▶ _Data for processing_:
(** [v === n] for a number literal [n]. *)
Definition is_number (v : JsValue) (n : Z) : bool :=
  match v with
  | js_number m => m =? n
  | _ => false
  end.

(** The error a promise is rejected with: undefined or null, on which
    reading a property throws, or a value with its own truthiness and what
    reading its [statusCode] and [message] gives. *)
Inductive JsError :=
| nullish
| js_error (self_truthy : bool) (statusCode message : JsValue).

Record ErrorMessage := {
  error : JsValue;
  userHint : string
}.

Record HardwareWalletConnectOpts := {
  hardware : string;
  startIndex : nat;
  stopIndex : nat;
  scheme : string
}.

Definition derivationBatch : nat := 4.

Section Component.
(** The account type of the accounts list, of which the component reads the
    derivation path; the locale table; the two vendor names and the
    default derivation scheme. *)
Variable HardwareWalletAccount : Type.
Variable derivationPath : HardwareWalletAccount -> string.
Variable getLocale : string -> string.
Variable kLedgerHardwareVendor : string.
Variable kTrezorHardwareVendor : string.
Variable LedgerLive : string.

(** The state hooks of the component. *)
Record State := {
  selectedHardwareWallet : string;
  isConnecting : bool;
  isConnected : bool;
  accounts : list HardwareWalletAccount;
  selectedDerivationPaths : list string;
  connectionError : option ErrorMessage;
  selectedDerivationScheme : string
}.

Definition initial : State :=
  {| selectedHardwareWallet := kLedgerHardwareVendor;
     isConnecting := false; isConnected := false; accounts := [];
     selectedDerivationPaths := []; connectionError := None;
     selectedDerivationScheme := LedgerLive |}.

▶ _Brief_: In the answer, return exactly the lines from the line containing "isConnected : bool;" to the end of the records above, and no others.

▶ _Output of the task_:
  isConnected : bool;
  accounts : list HardwareWalletAccount;
  selectedDerivationPaths : list string;
  connectionError : option ErrorMessage;
  selectedDerivationScheme : string
}.

Definition initial : State :=
  {| selectedHardwareWallet := kLedgerHardwareVendor;
     isConnecting := false; isConnected := false; accounts := [];
     selectedDerivationPaths := []; connectionError := None;
     selectedDerivationScheme := LedgerLive |}.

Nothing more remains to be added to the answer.